* **Supplied records**
□ □ □
(** * ThirstIQ: hydration planner and chat intent handling

    A shallow embedding of [project/src/components/Dashboard.tsx]: the
    schedule generator [generateTasks], the goal computation inside
    [calculateHydrationNeeds], the task-completion handler
    [handleTaskCompletion], and the chat handler [handleSendMessage] with the
    weather fetch [fetchWeather] it awaits.

    Conventions of the embedding.
    - JavaScript numbers are the rationals they denote ([Z] where the value
      is an integer, [Q] otherwise); integers are taken exactly, without the
      53-bit limit, and there is no overflow and no NaN.  The quotient and
      the product of the progress percentage are rounded to the nearest
      binary64 number by [fl], as the division and the multiplication of
      doubles do; the other fractional values (the eighth of the goal, 1.5
      times the index, 59 times the random number, the reported temperature)
      are taken exactly.
    - A string is its sequence of UTF-16 code units ([list N]).
    - The component's [useState] cells form the record [State]; a setter call
      is a record update, handlers are state transformers.  The toast
      notifications are kept as a log inside the state.
    - The wall clock, the local time-zone offset and the results of
      [Math.random()] come from a [World] record handed to each event; an
      event reads the clock once.
    - [handleSendMessage] is asynchronous: it is split at its [await] into
      the part that runs on submission and the continuation that runs when
      the request settles, so that other events may come in between. *)

From Stdlib Require Import ZArith QArith Qround Qpower List Bool Lia Lqa String Ascii.
From Stdlib Require Import Sorted Permutation.
From Stdlib Require DecimalString DecimalNat Floats.SpecFloat.
Import ListNotations.
Open Scope Z_scope.

(* ================================================================== *)
(** * Part I: definitions *)
(* ================================================================== *)

(** ** Numbers *)

(** [Math.round]: nearest integer, ties towards +infinity. *)
Definition Math_round (x : Q) : Z := Qfloor (x + (1 # 2)).

(** [Math.floor]. *)
Definition Math_floor (x : Q) : Z := Qfloor x.

(** [ToIntegerOrInfinity] on a finite number: truncation towards zero. *)
Definition ToIntegerOrInfinity (x : Q) : Z := Z.quot (Qnum x) (Z.pos (Qden x)).

(** ** Doubles

    The binary64 number nearest to a rational, ties to the even significand:
    the result of a correctly rounded operation whose exact value is [x].
    The exponent range is not bounded (no subnormal, no infinity); the values
    rounded here are quotients of integers and their products with 100. *)

(** [2^e] *)
Definition pow2 (e : Z) : Q := (2 ^ e)%Q.

(** The exponent of the leading bit of [n / d]: [floor(log2(n / d))]. *)
Definition ilog2 (n d : positive) : Z :=
  let k := Z.log2 (Z.pos n) - Z.log2 (Z.pos d) in
  if Qle_bool (pow2 k) (Z.pos n # d) then k else k - 1.

(** The nearest integer, ties to even. *)
Definition roundTiesToEven (x : Q) : Z :=
  let f := Qfloor x in
  match (x - inject_Z f ?= 1 # 2)%Q with
  | Lt => f
  | Gt => f + 1
  | Eq => if Z.even f then f else f + 1
  end.

(** The double nearest to [n / d]: a significand of 53 bits, that is an
    integer in [[2^52, 2^53]], times the power of two that puts the leading
    bit of [n / d] at bit 52. *)
Definition round53 (n d : positive) : Q :=
  let e := ilog2 n d - 52 in
  (inject_Z (roundTiesToEven ((Z.pos n # d) * pow2 (- e))) * pow2 e)%Q.

Definition fl (x : Q) : Q :=
  match Qnum x with
  | 0 => 0%Q
  | Z.pos n => round53 n (Qden x)
  | Z.neg n => (- round53 n (Qden x))%Q
  end.
(** The tokens that [format_sequence] joins. *)
Definition residue_tokens (code_format : string)
    (sequences : gmap string (list (Z * string))) : list string :=
  if decide (code_format = "one-letter")
  then one_letter <$> full_sequence_list sequences
  else full_sequence_list sequences.

(** The separator that joins the tokens. *)
Definition token_separator (code_format output_style : string) : string :=
  if decide (output_style = "single-line")
  then (if decide (code_format = "one-letter") then "" else " ")
  else newline.

(** The residue names of a Document that the table does not know. *)
Definition unknown_names (sequences : gmap string (list (Z * string))) : gset string :=
  (foldl one_letter_step ([], ∅) (full_sequence_list sequences)).2.

(** [a < b] holds. *)
Definition str_before (a b : string) : Prop := Py.str_lt a b = true.

(** The scenario of the specification: three [ATOM] lines, and the
    Document they stand for. *)
Definition scenario_lines : list string :=
  [ "ATOM      1  CA  ALA A   5      11.104  13.207   2.100  1.00 20.00           C" +:+ newline;
    "ATOM      2  CA  GLY A   6      12.560  13.329   2.266  1.00 20.00           C" +:+ newline;
    "ATOM      3  CA  SER B   1      13.101  14.722   2.738  1.00 20.00           C" +:+ newline ].

Definition scenario_document : gmap string (list (Z * string)) :=
  {[ "A" := [(5, "ALA"); (6, "GLY")]; "B" := [(1, "SER")] ]}.

(** A file with repeated residues, out of order, with a blank chain column. *)
Definition sample_lines : list string :=
  [ "HEADER    HYDROLASE" +:+ newline;
    "ATOM      1  N   GLY B   7      11.104  13.207   2.100  1.00 20.00           N" +:+ newline;
    "ATOM      2  CA  GLY B   7      12.560  13.329   2.266  1.00 20.00           C" +:+ newline;
    "ATOM      3  CA  SER B   2      13.101  14.722   2.738  1.00 20.00           C" +:+ newline;
    "ATOM      4  CA  MSE     3      13.101  14.722   2.738  1.00 20.00           C" +:+ newline;
    "ATOM      5  CB  ALA B   2      13.101  14.722   2.738  1.00 20.00           C" +:+ newline;
    "END" +:+ newline ].

(** An [ATOM] line whose residue number is no integer, and one that ends
    before column 22. *)
Definition bad_number_line : string :=
  "ATOM      6  CA  TRP B  1A      13.101  14.722   2.738  1.00 20.00           C" +:+ newline.

Definition short_line : string := "ATOM      7  CA" +:+ newline.

(** An environment in which [in.pdb] holds [sample_lines], no other file
    can be read, and every file can be written. *)
Definition sample_environment : environment :=
  {| reading := λ path, if decide (path = "in.pdb") then ReadOk sample_lines
                        else if decide (path = "broken.pdb")
                             then ReadFails [short_line] "invalid start byte"
                             else ReadNotFound;
     writing := λ _ _, WriteOk |}.

Definition empty_disk : filesystem := {| contents := ∅; opened_for_writing := [] |}.

Definition sample_arguments : arguments :=
  {| source := "in.pdb"; target := "out.txt";
     format := "one-letter"; output_style := "single-line" |}.

Definition missing_arguments : arguments :=
  {| source := "missing.pdb"; target := "out.txt";
     format := "one-letter"; output_style := "single-line" |}.

(** What the loop keeps true of its two dictionaries: the set of a chain
    holds the numbers of its list, no number is listed twice, and no list
    is empty. *)
Record state_ok (st : parse_state) : Prop := {
  ok_seen : ∀ c n, n ∈ chain_seen st c ↔ n ∈ (chain_records st c).*1;
  ok_nodup : ∀ c, NoDup (chain_records st c).*1;
  ok_nonempty : ∀ c, sequences st !! c ≠ Some []
}.

(** The records that reach lines 79 to 81, in the order of the file. *)
Definition records (lines : list string) : list residue_record :=
  omap record_of lines.

#[global] Instance residue_record_eq_dec : EqDecision residue_record.
Proof. solve_decision. Defined.

(** A record is one of residue [n] of chain [c]. *)
Definition carries (c : string) (n : Z) (r : residue_record) : Prop :=
  rec_chain r = c ∧ rec_seq r = n.

#[global] Instance carries_dec (c : string) (n : Z) (r : residue_record) :
  Decision (carries c n r).
Proof. unfold carries. apply _. Defined.

(** The record of the first line of the file that carries residue [n] of
    chain [c]. *)
Definition first_record (lines : list string) (c : string) (n : Z)
  : option residue_record :=
  head (filter (carries c n) (records lines)).

(** An [ATOM] line whose fields can be read. *)
Definition readable (line : string) : Prop :=
  Py.startswith line "ATOM" = true ∧ well_formed line.

#[global] Instance readable_dec (line : string) : Decision (readable line).
Proof. unfold readable, well_formed. apply _. Defined.

(** An [ATOM] line whose fields cannot be read, and the exception it raises. *)
Definition skipped (line : string) : Prop :=
  Py.startswith line "ATOM" = true ∧ ¬ well_formed line.

#[global] Instance skipped_dec (line : string) : Decision (skipped line).
Proof. unfold skipped, well_formed. apply _. Defined.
□ □ □
* **Exercise goal**
From the line containing "(** A record" to the final line of the entries, print every line exactly and nothing else.

* **Result of the task**
(** A record is one of residue [n] of chain [c]. *)
Definition carries (c : string) (n : Z) (r : residue_record) : Prop :=
  rec_chain r = c ∧ rec_seq r = n.

#[global] Instance carries_dec (c : string) (n : Z) (r : residue_record) :
  Decision (carries c n r).
Proof. unfold carries. apply _. Defined.

(** The record of the first line of the file that carries residue [n] of
    chain [c]. *)
Definition first_record (lines : list string) (c : string) (n : Z)
  : option residue_record :=
  head (filter (carries c n) (records lines)).

(** An [ATOM] line whose fields can be read. *)
Definition readable (line : string) : Prop :=
  Py.startswith line "ATOM" = true ∧ well_formed line.

#[global] Instance readable_dec (line : string) : Decision (readable line).
Proof. unfold readable, well_formed. apply _. Defined.

(** An [ATOM] line whose fields cannot be read, and the exception it raises. *)
Definition skipped (line : string) : Prop :=
  Py.startswith line "ATOM" = true ∧ ¬ well_formed line.

#[global] Instance skipped_dec (line : string) : Decision (skipped line).
Proof. unfold skipped, well_formed. apply _. Defined.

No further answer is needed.